Your task is to transcribe the entries below exactly, from their first line down to the line containing "callbacks and a", and to stop there.

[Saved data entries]
════
(** * Sendspin GUI: the controller of [app.py] and the stream panel

    A shallow embedding of [SendspinGUIApp] (src/sendspin_gui/app.py) and of
    [StreamPanel._stream_file] (src/sendspin_gui/components/stream_panel.py).

    The controller holds a reference to the server, a list of unsubscribe
    callbacks and a handful of widgets; the server, its clients and its groups
    are mutable objects of the [aiosendspin] collaborator.  Mutable objects are
    kept in heaps indexed by references, so that a group shared by several
    clients is one object; every method becomes a function from application
    state to application state. *)

From Stdlib Require Import String Ascii List Bool Arith ZArith Lia DecimalString.
Import ListNotations.
Open Scope string_scope.
Open Scope list_scope.
Open Scope nat_scope.

Infix "+++" := String.append (at level 60, right associativity).

(** ** Python strings *)

Module PyStr.

(** [str.isspace] on the code points below 256: TAB..CR, FS..US, SPACE,
    NEL and NBSP.  A [string] here is read as a sequence of such code points. *)
Definition isspace (c : ascii) : bool :=
  let n := nat_of_ascii c in
  ((9 <=? n) && (n <=? 13)) || ((28 <=? n) && (n <=? 32))
  || (n =? 133) || (n =? 160).

Fixpoint lstrip (s : string) : string :=
  match s with
  | EmptyString => EmptyString
  | String c s' => if isspace c then lstrip s' else s
  end.
(* ------------------------------------------------------------------ *)
(** ** Sorting

    [sorted(...)] and [sort_values] are modelled by insertion sort; the
    lists sorted here have pairwise distinct keys, so every sorting
    algorithm returns the same list. *)

Section Sorting.
Context {A : Type} (leb : A -> A -> bool).

Fixpoint insert (x : A) (l : list A) : list A :=
  match l with
  | [] => [x]
  | y :: l' => if leb x y then x :: l else y :: insert x l'
  end.

Definition sort_by (l : list A) : list A := fold_right insert [] l.

(** The relation that a boolean comparison decides. *)
Definition rel_of : A -> A -> Prop := fun a b => leb a b = true.
End Sorting.

(* ------------------------------------------------------------------ *)
(** ** Strings *)

(** [sub in s] of Python: [sub] occurs somewhere in [s]. *)
Fixpoint contains (sub s : string) : bool :=
  String.prefix sub s ||
  match s with
  | EmptyString => false
  | String _ s' => contains sub s'
  end.

(** [sep.join(ls)] is [String.concat sep ls]. *)
Definition join (sep : string) (ls : list string) : string := String.concat sep ls.

Definition mem (s : string) (l : list string) : bool := existsb (String.eqb s) l.

(* ------------------------------------------------------------------ *)
(** ** Cells, rows and frames *)

(** What pandas does to a single cell.  [str_cell] stores a Python [str]
    in a cell; the other four are the coercions of the "Parse/clean" block,
    each total: with [errors="coerce"] an unparseable value becomes [None]. *)
Class Cells (cell : Type) := {
  str_cell    : string -> cell;
  astype_str  : cell -> string;
  str_strip   : string -> string;
  to_datetime : cell -> option Timestamp;
  to_numeric  : cell -> option Qc
}.

Definition Row (cell : Type) : Type := string -> cell.

Record DataFrame (cell : Type) : Type := mkDataFrame {
  columns : list string;
  rows    : list (Row cell)
}.
Arguments mkDataFrame {cell} _ _.
Arguments columns {cell} _.
Arguments rows {cell} _.

(** [df[name] = v] with a scalar [v]: every row gets [v] in column [name];
    a new column is appended to the column index. *)
Definition set_column {cell} (name : string) (v : cell) (df : DataFrame cell)
  : DataFrame cell :=
  {| columns := if mem name (columns df) then columns df else columns df ++ [name];
     rows := map (fun r c => if String.eqb c name then v else r c) (rows df) |}.

(* ------------------------------------------------------------------ *)
(** ** Reading files

    The only effect of the pipeline is [pd.read_csv].  The world is the
    (read-only) content of the file system, together with the log of the
    paths that were read.  A path whose read raises is [None] in [files]. *)

Record World (cell : Type) : Type := mkWorld {
  files : string -> option (DataFrame cell);
  reads : list string
}.
Arguments mkWorld {cell} _ _.
Arguments files {cell} _ _.
Arguments reads {cell} _.
Lemma receivedBy_snoc m (l : list Settlement) s :
  receivedBy m (l ++ [s])
  = receivedBy m l
    + (if decide (member_id (to s) = member_id m) then settled s else 0).
Proof.
  unfold receivedBy. rewrite filter_app, fmap_app, sumList_app. f_equal.
  rewrite filter_cons, filter_nil.
  destruct (decide (member_id (to s) = member_id m)); simpl; qc_ring.
Qed.

Lemma conserved_start rows :
  conserved (debtorsOf rows) (creditorsOf rows) (start rows).
Proof.
  split; intros i p p0 Hi H0; simpl in *; rewrite Hi in H0;
    injection H0 as <-.
  - unfold paidFrom. simpl. qc_ring.
  - unfold receivedBy. simpl. qc_ring.
Qed.

Lemma conserved_iteration debtors0 creditors0 st st' :
  NoDup (member_id ∘ party <$> debtors0) →
  NoDup (member_id ∘ party <$> creditors0) →
  cursorsInv debtors0 creditors0 st → conserved debtors0 creditors0 st →
  iteration st = Some st' →
  conserved debtors0 creditors0 st'.
Proof.
  intros Hnd Hnc (Hwf & Hdc & Hcc & _) [Hpaid Hrecv] Hit.
  apply iteration_Some in Hit
    as (debtor & creditor & Hd & Hc & Hd' & Hc' & _ & _ & Hs').
  assert (Exact.cents (owed debtor)) as Hdcents
    by (rewrite Forall_forall in Hdc; apply Hdc;
        by eapply list_elem_of_lookup_2).
  assert (Exact.cents (owed creditor)) as Hccents
    by (rewrite Forall_forall in Hcc; apply Hcc;
        by eapply list_elem_of_lookup_2).
  destruct (payment_facts _ _ Hdcents Hccents)
    as (_ & Hrd & Hrc & _ & _ & _ & Hnopay).
  rewrite Hrd in Hd'. rewrite Hrc in Hc'.
  set (payment := n_min (owed debtor) (owed creditor)) in *.
  pose proof (lookup_lt_Some _ _ _ Hd) as Hdlt.
  pose proof (lookup_lt_Some _ _ _ Hc) as Hclt.
  split; intros i p p0 Hi H0.
  - rewrite Hd' in Hi. destruct (decide (i = debtorIndex st)) as [->|Hne].
    + rewrite list_lookup_insert_eq in Hi by done. injection Hi as <-.
      pose proof (wellFormed_party_debtor _ _ _ _ _ _ Hwf Hd H0) as Hparty.
      pose proof (Hpaid _ _ _ Hd H0) as IH.
      destruct (n_ltb n_zero payment) eqn:E; rewrite <-IH, Hs'; cbn [owed].
      * rewrite paidFrom_snoc. cbn [from to settled]. rewrite Hparty.
        rewrite decide_True by done. qc_ring.
      * rewrite (Hnopay eq_refl). qc_ring.
    + rewrite list_lookup_insert_ne in Hi by done.
      pose proof (Hpaid _ _ _ Hi H0) as IH.
      destruct (n_ltb n_zero payment) eqn:E; rewrite <-IH, Hs'; [|done].
      rewrite paidFrom_snoc. cbn [from to settled].
      rewrite decide_False; [qc_ring|].
      intros Heq. apply Hne.
      destruct (lookup_lt_is_Some_2 debtors0 (debtorIndex st)) as [q Hq].
      { destruct Hwf as (Hlen & _). apply (f_equal length) in Hlen.
        rewrite !length_fmap in Hlen. lia. }
      pose proof (wellFormed_party_debtor _ _ _ _ _ _ Hwf Hd Hq) as Hparty.
      apply (NoDup_party_id debtors0 i (debtorIndex st) p0 q Hnd H0 Hq).
      by rewrite <-Hparty.
  - rewrite Hc' in Hi. destruct (decide (i = creditorIndex st)) as [->|Hne].
    + rewrite list_lookup_insert_eq in Hi by done. injection Hi as <-.
      pose proof (wellFormed_party_creditor _ _ _ _ _ _ Hwf Hc H0) as Hparty.
      pose proof (Hrecv _ _ _ Hc H0) as IH.
      destruct (n_ltb n_zero payment) eqn:E; rewrite <-IH, Hs'; cbn [owed].
      * rewrite receivedBy_snoc. cbn [from to settled]. rewrite Hparty.
        rewrite decide_True by done. qc_ring.
      * rewrite (Hnopay eq_refl). qc_ring.
    + rewrite list_lookup_insert_ne in Hi by done.
      pose proof (Hrecv _ _ _ Hi H0) as IH.
      destruct (n_ltb n_zero payment) eqn:E; rewrite <-IH, Hs'; [|done].
      rewrite receivedBy_snoc. cbn [from to settled].
      rewrite decide_False; [qc_ring|].
      intros Heq. apply Hne.
      destruct (lookup_lt_is_Some_2 creditors0 (creditorIndex st)) as [q Hq].
      { destruct Hwf as (_ & Hlen & _). apply (f_equal length) in Hlen.
        rewrite !length_fmap in Hlen. lia. }
      pose proof (wellFormed_party_creditor _ _ _ _ _ _ Hwf Hc Hq) as Hparty.
      apply (NoDup_party_id creditors0 i (creditorIndex st) p0 q Hnc H0 Hq).
      by rewrite <-Hparty.
Qed.
(** * Verification of the advisory trading strategies of BackTrader-Agent

    Shallow embedding of the decision logic of
    [examples/advisory_trading_strategy_v2.py] (class
    [AdvisoryTradingStrategyV2]), of the signal combination of
    [examples/advisory_trading_strategy_v3.py] and of
    [llm_advisory/bt_advisory.py] ([BacktraderLLMAdvisory.get_advice]).

    Modelling conventions:
    - Python floats (prices, confidences, percentages, cash) are modelled as
      exact rationals [Q]; every claim below is about comparisons that are
      far from any rounding boundary at the inputs used.
    - Python [int(x)] on a float truncates towards zero: [py_int].
    - A Python signal dict [{"signal": .., "confidence": .., "type": ..}] is
      the record [Signal]; the weight dict is a [gmap string Q] read with
      [dict.get(key, default)].
    - The [reasoning] strings and the [self.log] calls are observability
      only; the reason a risk exit fires is kept as the tag [RiskReason],
      one per log message of [_should_sell_due_to_risk].
    - The broker ([self.broker.cash], [self.position.size]) is part of the
      strategy state; an order placed by [self.buy]/[self.sell] is returned
      as the [Order] the step emits and recorded in [self.order]. *)

From Stdlib Require Import ZArith QArith Qabs Lqa String List.
From stdpp Require Import base gmap strings.
Import ListNotations.

Open Scope Q_scope.

(** ** Python helpers *)

(** [a < b] on floats. *)
Definition qlt (a b : Q) : bool := negb (Qle_bool b a).

(** Python's built-in [max(a, b)]: the first argument unless the second is
    strictly larger. *)
Definition py_max (a b : Q) : Q := if qlt a b then b else a.

(** Python's [int(x)] on a float: truncation towards zero. *)
Definition py_int (x : Q) : Z := Z.quot (Qnum x) (Zpos (Qden x)).

(** [dict.get(key, default)]. *)
Definition dict_get (m : gmap string Q) (k : string) (d : Q) : Q :=
  match m !! k with Some v => v | None => d end.

(** ** Signals and their combination ([_combine_signals], v2) *)

Record Signal := mkSignal {
  signal : string;      (** [signal["signal"]]: "buy", "sell", "none", ... *)
  confidence : Q;       (** [signal["confidence"]] *)
  stype : string        (** [signal["type"]]: the weight class *)
}.

(** The result dict of [_combine_signals] / [_generate_advisory_signal]. *)
Record Advice := mkAdvice {
  advice_signal : string;
  advice_confidence : Q
}.

(** Accumulator of the loop of [_combine_signals]:
    [(buy_votes, sell_votes, total_buy_confidence, total_sell_confidence)]. *)
Record Acc := mkAcc { buy_votes : nat; sell_votes : nat;
                      total_buy : Q; total_sell : Q }.

Definition acc0 : Acc := mkAcc 0 0 0 0.

(** One iteration of the [for signal in signals] loop of
    [AdvisoryTradingStrategyV2._combine_signals] (default weight 0.1). The
    scores are exact sums here; Python's float [+=] rounds, so results
    that depend on the order of additions are out of this model's reach. *)
Definition combine_step_v2 (weights : gmap string Q) (a : Acc) (s : Signal) : Acc :=
  let weight := dict_get weights (stype s) (1#10) in
  if String.eqb (signal s) "buy" then
    mkAcc (S (buy_votes a)) (sell_votes a)
          (total_buy a + confidence s * weight) (total_sell a)
  else if String.eqb (signal s) "sell" then
    mkAcc (buy_votes a) (S (sell_votes a))
          (total_buy a) (total_sell a + confidence s * weight)
  else a.
(** The method is one the control surface accepts. *)
Definition valid_method (method : string) : bool :=
  (method =? "delete")%string || (method =? "reaction")%string.

(** The method of the last accepted set-probe-method request among
    [reqs], [before] when there is none. *)
Definition last_accepted (before : string) (reqs : list Request) : string :=
  foldl (fun m req =>
           match req with
           | SetProbeMethod method => if valid_method method then method else m
           | _ => m
           end) before reqs.

(** Who may receive an event of this kind: errors, contact-added and
    contact-removed go to the requester alone, everything else to all. *)
Definition well_routed (emit : Emit) : bool :=
  match emit with
  | SocketEmit (EvError _ _) | SocketEmit (EvContactAdded _ _)
  | SocketEmit (EvContactRemoved _) => true
  | IoEmit (EvProfilePic _ _) | IoEmit (EvContactName _ _)
  | IoEmit (EvProbeMethod _) | IoEmit (EvTrackerUpdate _) => true
  | _ => false
  end.

(** Every registered tracker probes with the global probe method. *)
Definition follows_global (s : State) : Prop :=
  ∀ jid ref, trackers s !! jid = Some ref →
    ∃ tr, heap s !! ref = Some tr ∧
          Tracker.probeMethod tr = globalProbeMethod s.

(** All characters of the string are digits. *)
Fixpoint all_digits (s : string) : bool :=
  match s with
  | EmptyString => true
  | String c s' => Js.is_digit c && all_digits s'
  end.

End Runs.

(** * Properties *)

(** ** The dashboard's contact map *)
Section DashboardContacts.
Import Dashboard.
Implicit Types (contacts : gmap string ContactInfo) (jid : string).

(** Overwriting an entry that exists creates and removes nothing. *)
Lemma overwrite_keeps_entries contacts jid c c' j :
  contacts !! jid = Some c →
  is_Some (<[jid := c']> contacts !! j) ↔ is_Some (contacts !! j).
Proof.
  intros Hc. destruct (decide (jid = j)) as [->|Hne].
  - rewrite lookup_insert_eq, Hc. split; eauto.
  - by rewrite lookup_insert_ne.
Qed.

Lemma onTrackerUpdate_entries now update contacts j :
  is_Some (onTrackerUpdate now update contacts !! j) ↔ is_Some (contacts !! j).
Proof.
  unfold onTrackerUpdate.
  destruct (u_jid update) as [jid|]; [|done].
  destruct (Js.truthy jid); [|done].
  destruct (contacts !! jid) as [c|] eqn:Hc; [|done].
  by eapply overwrite_keeps_entries.
Qed.

Lemma onProfilePic_entries jid url contacts j :
  is_Some (onProfilePic jid url contacts !! j) ↔ is_Some (contacts !! j).
Proof.
  unfold onProfilePic.
  destruct (contacts !! jid) as [c|] eqn:Hc; [|done].
  by eapply overwrite_keeps_entries.
Qed.

Lemma onContactName_entries jid name contacts j :
  is_Some (onContactName jid name contacts !! j) ↔ is_Some (contacts !! j).
Proof.
  unfold onContactName.
  destruct (contacts !! jid) as [c|] eqn:Hc; [|done].
  by eapply overwrite_keeps_entries.
Qed.

(** C10. In the dashboard a contact entry is created only by a
    contact-added event and removed only by a contact-removed event, and a
    tracker-update, profile-pic or contact-name event about a jid that has
    no entry leaves the contacts map as it is. *)
Theorem dashboard_entries_lifecycle contacts :
  (∀ ev jid, contacts !! jid = None → is_Some (dispatch ev contacts !! jid) →
     ∃ number, ev = ContactAdded jid number) ∧
  (∀ ev jid, is_Some (contacts !! jid) → dispatch ev contacts !! jid = None →
     ev = ContactRemoved jid) ∧
  (∀ now update jid, u_jid update = Some jid → contacts !! jid = None →
     onTrackerUpdate now update contacts = contacts) ∧
  (∀ jid url, contacts !! jid = None →
     onProfilePic jid url contacts = contacts) ∧
  (∀ jid name, contacts !! jid = None →
     onContactName jid name contacts = contacts).
Proof.
  repeat split.
  - intros ev jid Hnone Hsome. destruct ev as [now u|k url|k name|k number|k]; simpl in Hsome.
    + apply onTrackerUpdate_entries in Hsome. rewrite Hnone in Hsome. by destruct Hsome.
    + apply onProfilePic_entries in Hsome. rewrite Hnone in Hsome. by destruct Hsome.
    + apply onContactName_entries in Hsome. rewrite Hnone in Hsome. by destruct Hsome.
    + unfold onContactAdded in Hsome. destruct (decide (k = jid)) as [->|Hne]; [eauto|].
      rewrite lookup_insert_ne, Hnone in Hsome by done. by destruct Hsome.
    + unfold onContactRemoved in Hsome. apply lookup_delete_is_Some in Hsome.
      destruct Hsome as [_ Hsome]. rewrite Hnone in Hsome. by destruct Hsome.
  - intros ev jid Hsome Hnone. destruct ev as [now u|k url|k name|k number|k]; simpl in Hnone.
    + apply (proj2 (onTrackerUpdate_entries now u contacts jid)) in Hsome.
      rewrite Hnone in Hsome. by destruct Hsome.
    + apply (proj2 (onProfilePic_entries k url contacts jid)) in Hsome.
      rewrite Hnone in Hsome. by destruct Hsome.
    + apply (proj2 (onContactName_entries k name contacts jid)) in Hsome.
      rewrite Hnone in Hsome. by destruct Hsome.
    + unfold onContactAdded in Hnone. apply lookup_insert_None in Hnone.
      destruct Hnone as [Hnone _]. rewrite Hnone in Hsome. by destruct Hsome.
    + unfold onContactRemoved in Hnone. apply lookup_delete_None in Hnone.
      destruct Hnone as [->|Hnone]; [done|]. rewrite Hnone in Hsome. by destruct Hsome.
  - intros now update jid Hjid Hnone. unfold onTrackerUpdate.
    rewrite Hjid, Hnone. by destruct (Js.truthy jid).
  - intros jid url Hnone. unfold onProfilePic. by rewrite Hnone.
  - intros jid name Hnone. unfold onContactName. by rewrite Hnone.
Qed.

(** The theorem at an update about a contact the dashboard never added. *)
Lemma dashboard_entries_lifecycle_witness :
  onTrackerUpdate 1000
    (mkUpdate (Some "4915@s.whatsapp.net") None (Some 1)
       (Some [mkDevice "4915:0" "Online" 120 130]) (Some 120) (Some 400))
    ∅ = ∅.
Proof.
  destruct (dashboard_entries_lifecycle ∅) as (_ & _ & Hupdate & _ & _).
  by apply (Hupdate 1000 _ "4915@s.whatsapp.net").
Defined.

End DashboardContacts.

(** ** Device states in the dashboard *)
Section DashboardStates.
Import Dashboard.

Lemma includes_truthy s sub :
  Js.truthy sub = true → Js.includes s sub = true → Js.truthy s = true.
Proof. destruct s, sub; simpl; intros; done. Qed.

(** The headline is the state of the first device that mentions "Online",
    and that of the first device when none does. *)
Lemma headline_state_find d0 rest :
  headline_state (d0 :: rest) =
    Some match List.find (fun d => Js.includes (di_state d) "Online")
                 (d0 :: rest) with
         | Some d => di_state d
         | None => di_state d0
         end.
Proof.
  unfold headline_state.
  destruct (List.find _ _) as [d|] eqn:Hfind; simpl; [|done].
  apply find_some in Hfind as [_ Hd].
  by rewrite (includes_truthy _ "Online" eq_refl Hd).
Qed.

Lemma headline_state_origin ds st :
  headline_state ds = Some st →
  ∃ d, d ∈ ds ∧ st = di_state d ∧
       (Js.includes (di_state d) "Online" = true ∨ head ds = Some d).
Proof.
  destruct ds as [|d0 rest]; [done|].
  rewrite headline_state_find.
  destruct (List.find _ _) as [d|] eqn:Hfind; intros [= <-].
  - apply find_some in Hfind as [Hin Hd]. exists d.
    split; [by apply list_elem_of_In|]. eauto.
  - exists d0. split; [left|]. eauto.
Qed.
════
[RESPONSE]
(** * Sendspin GUI: the controller of [app.py] and the stream panel

    A shallow embedding of [SendspinGUIApp] (src/sendspin_gui/app.py) and of
    [StreamPanel._stream_file] (src/sendspin_gui/components/stream_panel.py).

    The controller holds a reference to the server, a list of unsubscribe
    callbacks and a handful of widgets; the server, its clients and its groups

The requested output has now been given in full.